Do a controlled experiment An experiment does many things –the interesting bit –and the boilerplate just to make it go A control is another experiment –that only does the boilerplate Do both and “subtract”; finds interesting bit gcc -c $F control: $F passes gcc &&oink $F | grep 'error:...‘ but not oink

topformflat: “explaining hierarchical structure” To delta, a file is a sequence of lines topformflat “explains” the nesting of C/C++ Simple flex filter that copies input to output –but doesn’t print newlines nested deeper than a nesting-depth argument Strategy: repeatedly minimize with increasing nesting depths

topformflat Example void foo() { for(...) { x -= 5; bar(); } while(...) { j++; } void bar() { z |= 17; foo(); } void baz() {...}

topformflat Example, level=0 void foo() {for(...){x -= 5;bar();}while(...){j++;}} void bar() {z |= 17;foo();} void baz() {...}

topformflat Example, level=1 void foo() { for(...) { x -= 5; bar(); } while(...) { j++; } } void bar() { z |= 17; foo(); } void baz() {...} deleted

topformflat Example, level=2 void foo() { for(...) { x -= 5; bar(); } while(...) { j++; } } void bar() { z |= 17; foo(); } void baz() {...}

Science: Most bugs exhibitable by small inputs On any input size, the result is almost always small –for C++ input to a compiler, 1-2 pages of code. Seems to be a phenomenon of computation –there actually is Science in Computer Science! but not always –delta worked for a week and still had 50 files –a buffer had to fill up and then flush

The “Configuration File Trick” Delta generalizes to many situations if you –parameterize the process with a file –minimize the file. Simon Goldsmith was instrumenting Java system binaries –“during class-loading JVM would seg-fault; nothing really comprehensible would happen” –wrote a script to read a config file for which instrumented classes to put into the jar file –use delta to minimize the config file

Simulated Annealing –Large, non-convex sub-space –Gradient of goodness –Random local moves likely to find another point in the sub-space –Moves parameterizable by a temperature. Some say the ability to sometimes get worse is essential –I say: locality, randomness, and temperature

Delta as Simulated Annealing space: files that pass your test goodness: smaller file is better local moves: chop out a chunk of file –note that we never “get worse” –so delta is greedy temperature: chunk size –we have an exponential “annealing schedule”, which is not unusual, says wikipedia anyway.

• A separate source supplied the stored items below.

(** Stores one member into the record.  The decoder keeps the first
    error and goes on. *)
Definition storeMember (acc : Fund * option Err) (member : string * string)
    : Fund * option Err :=
  let '(f, saved) := acc in
  let '(key, v) := member in
  let save (e : Err) := match saved with Some _ => saved | None => Some e end in
  let float (old : float64) (set : float64 -> Fund) : Fund * option Err :=
    match quotedFloat v old with
    | Ok x => (set x, saved)
    | Error e => (f, save e)
    end in
  if matchesTag key "fundcode" then
    (mkFund v (Name f) (JzRq f) (Dwjz f) (Gsz f) (Gszzl f) (Gztime f), saved)
  else if matchesTag key "name" then
    (mkFund (FundCode f) v (JzRq f) (Dwjz f) (Gsz f) (Gszzl f) (Gztime f), saved)
  else if matchesTag key "jzrq" then
    (mkFund (FundCode f) (Name f) v (Dwjz f) (Gsz f) (Gszzl f) (Gztime f), saved)
  else if matchesTag key "dwjz" then
    float (Dwjz f) (fun x =>
      mkFund (FundCode f) (Name f) (JzRq f) x (Gsz f) (Gszzl f) (Gztime f))
  else if matchesTag key "gsz" then
    float (Gsz f) (fun x =>
      mkFund (FundCode f) (Name f) (JzRq f) (Dwjz f) x (Gszzl f) (Gztime f))
  else if matchesTag key "gszzl" then
    float (Gszzl f) (fun x =>
      mkFund (FundCode f) (Name f) (JzRq f) (Dwjz f) (Gsz f) x (Gztime f))
  else if matchesTag key "gztime" then
    (mkFund (FundCode f) (Name f) (JzRq f) (Dwjz f) (Gsz f) (Gszzl f) v, saved)
  else (f, saved).

(** [json.Unmarshal(body, &fund)] for a zero [fund]. *)
Definition Unmarshal (body : string) : Result Fund :=
  match scan body ScanBegin [] with
  | Error e => Error e
  | Ok members =>
      match fold_left storeMember members (zeroFund, None) with
      | (fund, None) => Ok fund
      | (_, Some e) => Error e
      end
  end.

(** What the network does with the request of [FetchFund]. *)
Inductive HttpOutcome : Type :=
| NewRequestError (e : Err)      (* http.NewRequestWithContext fails *)
| DoError (e : Err)              (* httpClient.Do fails *)
| ReadError (e : Err)            (* ioutil.ReadAll fails *)
| ResponseBody (body : string).  (* the body was read *)

Definition FetchFund (code : string) (net : HttpOutcome) : Result Fund :=
  let reqURL := "http://fundgz.1234567.com.cn/js/" +:+ code +:+ ".js" in
  match net with
  | NewRequestError e => Error (Errorf (Some e) ("new request, url:" +:+ reqURL))
  | DoError e => Error (Errorf (Some e) ("do request, url:" +:+ reqURL))
  | ReadError e => Error (Errorf (Some e) "read body")
  | ResponseBody body =>
      let body := TrimPrefix body bodyPrefix in
      let body := TrimSuffix body bodySuffix in
      match Unmarshal body with
      | Error e => Error (Errorf (Some e) ("unmarshal, body:" +:+ body))
      | Ok fund => Ok fund
      end
  end.

(** The response body of the example in the comment of [Fund], with
    the name [X]. *)
Definition jsonMember (key value : string) : string :=
  dq +:+ key +:+ dq +:+ ":" +:+ dq +:+ value +:+ dq.

Definition cannedBody : string :=
  "jsonpgz({" +:+
  jsonMember "fundcode" "180012" +:+ "," +:+
  jsonMember "name" "X" +:+ "," +:+
  jsonMember "jzrq" "2019-10-31" +:+ "," +:+
  jsonMember "dwjz" "3.6009" +:+ "," +:+
  jsonMember "gsz" "3.6490" +:+ "," +:+
  jsonMember "gszzl" "1.34" +:+ "," +:+
  jsonMember "gztime" "2019-11-01 15:00" +:+
  "});".

(** ** Notification formatters *)

(** The raw string literals of [GenerateEmailHTML]. *)
Definition email_row_open : string :=
  "
            <tr>
              <td width=" +:+ dq +:+ "50" +:+ dq +:+ " align=" +:+ dq +:+ "center" +:+ dq +:+ ">".

Definition email_cell_sep : string :=
  "</td>
              <td width=" +:+ dq +:+ "50" +:+ dq +:+ " align=" +:+ dq +:+ "center" +:+ dq +:+ ">".

Definition email_cell_sep_percent : string :=
  "%</td>
              <td width=" +:+ dq +:+ "50" +:+ dq +:+ " align=" +:+ dq +:+ "center" +:+ dq +:+ ">".

Definition email_row_close : string :=
  "</td>
            </tr>
			".

Definition email_html_open : string :=
  "
			</html>
				<head>
					<meta http-equiv=" +:+ dq +:+ "Content-Type" +:+ dq +:+ " content=" +:+ dq +:+ "text/html; charset=utf-8" +:+ dq +:+ " />
				</head>
            <body>
				<div id=" +:+ dq +:+ "container" +:+ dq +:+ ">
					<p>基金涨跌监控:</p>
					<div id=" +:+ dq +:+ "content" +:+ dq +:+ ">
						<table width=" +:+ dq +:+ "30%" +:+ dq +:+ " border=" +:+ dq +:+ "1" +:+ dq +:+ " cellspacing=" +:+ dq +:+ "0" +:+ dq +:+ " cellpadding=" +:+ dq +:+ "0" +:+ dq +:+ ">
							<tr>
							  <td width=" +:+ dq +:+ "50" +:+ dq +:+ " align=" +:+ dq +:+ "center" +:+ dq +:+ ">状态</td>
							  <td width=" +:+ dq +:+ "100" +:+ dq +:+ " align=" +:+ dq +:+ "center" +:+ dq +:+ ">基金名称</td>
							  <td width=" +:+ dq +:+ "50" +:+ dq +:+ " align=" +:+ dq +:+ "center" +:+ dq +:+ ">估算涨幅</td>
							  <td width=" +:+ dq +:+ "50" +:+ dq +:+ " align=" +:+ dq +:+ "center" +:+ dq +:+ ">当前估算净值</td>
							  <td width=" +:+ dq +:+ "50" +:+ dq +:+ " align=" +:+ dq +:+ "center" +:+ dq +:+ ">昨日单位净值</td>
							  <td width=" +:+ dq +:+ "50" +:+ dq +:+ " align=" +:+ dq +:+ "center" +:+ dq +:+ ">估算时间</td>
							</tr>".

Definition email_html_close : string :=
  "
						</table>
					</div>
            	</div>
            </div>
            </body>
        </html>".

(** The raw string literal that starts the body of
    [GenerateServerChanMessage]. *)
Definition serverChan_body_open : string :=
  "
|状态|基金名称|估算涨幅|当前估算净值|昨日单位净值|估算时间|
| -- | -- | -- | -- | -- | -- |
".

Section Formatters.

(** [strconv.FormatFloat(x, 'f', -1, 64)], the shortest decimal text
    that reads back as [x]. *)
Variable FormatFloat : float64 -> string.

(** [time.Now().In(timeLocationCST).Format("2006-01-02")]. *)
Variable today : string.

(** The classification of one record in the loop of
    [GenerateEmailHTML]. *)
Definition GenerateEmailHTML_status
    (fund : Fund) (minRiseNum maxFallNum : float64) : string :=
  if gt (Gszzl fund) zero && ge (Gszzl fund) minRiseNum then "涨"
  else if lt (Gszzl fund) zero && le (Gszzl fund) maxFallNum then "跌"
  else "-".

Definition GenerateEmailHTML_element
    (fund : Fund) (minRiseNum maxFallNum : float64) : string :=
  let status := GenerateEmailHTML_status fund minRiseNum maxFallNum in
  email_row_open +:+ status +:+
  email_cell_sep +:+ Name fund +:+
  email_cell_sep +:+ FormatFloat (Gszzl fund) +:+
  email_cell_sep_percent +:+ FormatFloat (Gsz fund) +:+
  email_cell_sep +:+ FormatFloat (Dwjz fund) +:+
  email_cell_sep +:+ Gztime fund +:+
  email_row_close.

(** The [for] loop of [GenerateEmailHTML]: one element is appended per
    record. *)
Definition GenerateEmailHTML_loop
    (funds : list Fund) (minRiseNum maxFallNum : float64) : list string :=
  fold_left
    (fun elements fund =>
       elements ++ [GenerateEmailHTML_element fund minRiseNum maxFallNum])
    funds [].

Definition GenerateEmailHTML
    (funds : list Fund) (minRiseNum maxFallNum : float64) : string * bool :=
  let elements := GenerateEmailHTML_loop funds minRiseNum maxFallNum in
  if (0 <? length elements)%nat then
    let content := Join elements nl in
    (email_html_open +:+ content +:+ email_html_close, true)
  else ("", false).

(** The classification of one record in the loop of
    [GenerateServerChanMessage], together with the updated count of
    falling funds. *)
Definition GenerateServerChanMessage_status
    (fund : Fund) (minRiseNum maxFallNum : float64) (fallCount : nat)
    : string * nat :=
  if gt (Gszzl fund) zero && ge (Gszzl fund) minRiseNum then
    ("涨", fallCount)
  else if lt (Gszzl fund) zero && le (Gszzl fund) maxFallNum then
    ("跌", S fallCount)
  else ("-", fallCount).

Definition GenerateServerChanMessage_element
    (fund : Fund) (status : string) : string :=
  "|" +:+ status +:+
  "|" +:+ Name fund +:+
  "|" +:+ FormatFloat (Gszzl fund) +:+
  "|" +:+ FormatFloat (Gsz fund) +:+
  "|" +:+ FormatFloat (Dwjz fund) +:+
  "|" +:+ Gztime fund +:+
  "|".

(** The [for] loop of [GenerateServerChanMessage]; the state is the
    pair of [elements] and [fallCount]. *)
Definition GenerateServerChanMessage_loop
    (funds : list Fund) (minRiseNum maxFallNum : float64)
    : list string * nat :=
  fold_left
    (fun '(elements, fallCount) fund =>
       let '(status, fallCount') :=
         GenerateServerChanMessage_status fund minRiseNum maxFallNum fallCount in
       (elements ++ [GenerateServerChanMessage_element fund status],
        fallCount'))
    funds ([], 0%nat).

(** The result is [(title, body, shouldSend)]. *)
Definition GenerateServerChanMessage
    (funds : list Fund) (minRiseNum maxFallNum : float64)
    : string * string * bool :=
  let '(elements, fallCount) :=
    GenerateServerChanMessage_loop funds minRiseNum maxFallNum in
  if (0 <? length elements)%nat then
    let title :=
      "基金涨跌监控_" +:+ today +:+ "_" +:+ pretty fallCount +:+ "跌" in
    let content := Join elements nl in
    (title, serverChan_body_open +:+ content, true)
  else ("", "", false).

End Formatters.
(** * RabbitMQ Python examples: publisher, consumer and routing-key matching

    A shallow embedding of [RabbitMQ/examples/python]: [logger.py],
    [config.py], [basic_consumer.py], [basic_producer.py] and
    [topic_producer.py].

    - Python objects that travel in message bodies are values of [json].
    - A Python [str] is represented by its UTF-8 encoding (a [string], one
      [ascii] per byte); comparisons with, and searches for, ASCII literals
      agree on both representations.  A [bytes] body is a [string] as well.
    - Exceptions are values of [exn]; methods run in the monad [M], which
      threads the object's fields, the state of the outside world, the
      calls issued to pika and the log records, and keeps all of them when
      an exception propagates (Python mutates in place).
    - Everything that is neither in the repository nor fixed by a standard
      (pika, the clock, [json.loads], [json.dumps], [str.lower], [hash],
      the environment variables read by [config.py]) is a field of the
      class [Runtime]; theorems hold for every runtime.
    - A log call does what [logging.Logger] does with it: nothing when
      its level is below the level of [config.LOGGING]; otherwise it
      builds the record, which fails with [KeyError] when a key of [extra]
      is an attribute a [LogRecord] already has, and appends it (level and
      fixed part of the text; the handlers format it and do not raise).
      [extra] is given by its keys, the values are never read. *)

From Stdlib Require Import ZArith List String Ascii Bool Lia DecimalString.
Import ListNotations.
Open Scope string_scope.
Open Scope Z_scope.
(** ** Annualised volatility *)

Lemma decompose_ret_inv (np_sqrt : Q -> Q) (weights : dict Q)
    (betas : dict Loadings) (F : mat3) (residual_vars : dict Q)
    (r : dict value) :
  decompose_portfolio_variance np_sqrt weights betas F residual_vars = Ret r ->
  exists tv, portfolio_variance weights betas F residual_vars = Ret tv.
Proof.
  intro H.
  destruct (portfolio_variance weights betas F residual_vars) as [tv|e] eqn:E.
  - exists tv. reflexivity.
  - rewrite (decompose_raises np_sqrt _ _ _ _ e E) in H. discriminate.
Qed.

(** C9 (amended). In every non-degenerate decomposition (the returned
    [total_daily_var] is positive) the returned [total_annual_vol] is
    [sqrt(total_daily_var * 252) * 100] rounded to two decimals, hence within
    0.005 of it. *)
Theorem C9_annual_vol_rounded (np_sqrt : Q -> Q) (weights : dict Q)
    (betas : dict Loadings) (F : mat3) (residual_vars : dict Q)
    (r : dict value) (tdv : Q) :
  decompose_portfolio_variance np_sqrt weights betas F residual_vars = Ret r ->
  get_num r "total_daily_var" = Some tdv ->
  0 < tdv ->
  exists vol,
    get_num r "total_annual_vol" = Some vol
    /\ vol = round2 (np_sqrt (tdv * 252) * 100)
    /\ np_sqrt (tdv * 252) * 100 - (1 # 200) <= vol
    /\ vol <= np_sqrt (tdv * 252) * 100 + (1 # 200).
Proof.
  intros Hr Htdv Hpos.
  destruct (decompose_ret_inv _ _ _ _ _ _ Hr) as [tv Htv].
  destruct (Qlt_le_dec 0 tv) as [Hlt|Hle].
  - destruct (decompose_nondegenerate np_sqrt _ _ _ _ tv Htv Hlt)
      as (B & _ & _ & Hd).
    rewrite Hd in Hr. injection Hr as <-.
    cbn in Htdv. injection Htdv as <-.
    eexists. split; [reflexivity|]. split; [reflexivity|].
    apply round2_bounds.
  - rewrite (decompose_degenerate np_sqrt _ _ _ _ tv Htv Hle) in Hr.
    injection Hr as <-. cbn in Htdv. injection Htdv as <-.
    exfalso. revert Hpos. apply Qlt_irrefl.
Qed.

Lemma C9_annual_vol_rounded_witness :
  exists r tdv,
    decompose_portfolio_variance sqrt_rational Examples.weights_one
      Examples.betas_flat Examples.F_small Examples.resid_2268 = Ret r
    /\ get_num r "total_daily_var" = Some tdv
    /\ 0 < tdv
    /\ exists vol,
         get_num r "total_annual_vol" = Some vol
         /\ vol = round2 (sqrt_rational (tdv * 252) * 100)
         /\ sqrt_rational (tdv * 252) * 100 - (1 # 200) <= vol
         /\ vol <= sqrt_rational (tdv * 252) * 100 + (1 # 200).
Proof.
  do 2 eexists.
  split; [vm_compute; reflexivity|].
  split; [vm_compute; reflexivity|].
  split; [vm_compute; reflexivity|].
  eapply (C9_annual_vol_rounded sqrt_rational Examples.weights_one
            Examples.betas_flat Examples.F_small Examples.resid_2268);
    vm_compute; reflexivity.
Defined.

Delta surprisingly effective Especially given how ignorant and general it is Most ideas for improvements are how to make the local moves better at staying in the space –These ideas generally require knowing what the file means. Important point: But note how well delta already does knowing nothing! –and topformflat only knows nesting and quotes!

Improvement: use knowledge of dependencies to improve moves decluse If you know the language semantics, reject moves that would violate it, or only make moves that would produce a legal file

Fan Mail From: Flash Sheridan This is just a quick thank-you note for Delta.... it immediately reduced a... bug file from 16K lines to ten (GCC bug 22604). Oddly enough, it initially found a different bug (22603), since I'd only specified "internal compiler error", not "segmentation fault".

Fan Mail, p.2 From: Flash Sheridan Delta has become even more valuable since my initial thank-you note. I'm not sure it's helped with all of the GCC bugs I've been filing... but I couldn't have filed most of them without Delta. Delta has always been able to find a radically smaller file, which I have been able to attach to my bug report.

Fan Mail, p.3 From: Richard Guenther delta is saving a lot of gcc developers life ;) I would guess 1 of 3 bugs sumitted to the gcc bugzilla get their testcase reduced using delta.... a little bit more accurate would be to say we're using delta to reduce all testcases from the gcc bugzilla in case they get entered unreduced.

Delta: This simple dumb script is everywhere! One class devoted to it in both Berkeley and Stanford Software Engineering Courses –Berkeley: “We've just assigned a delta-related homework to the students today” –Stanford: “I gave them a homework assignment for CS295 using delta. Feedback was positive but unquantified.” Why did it take so long to think of this simple thing?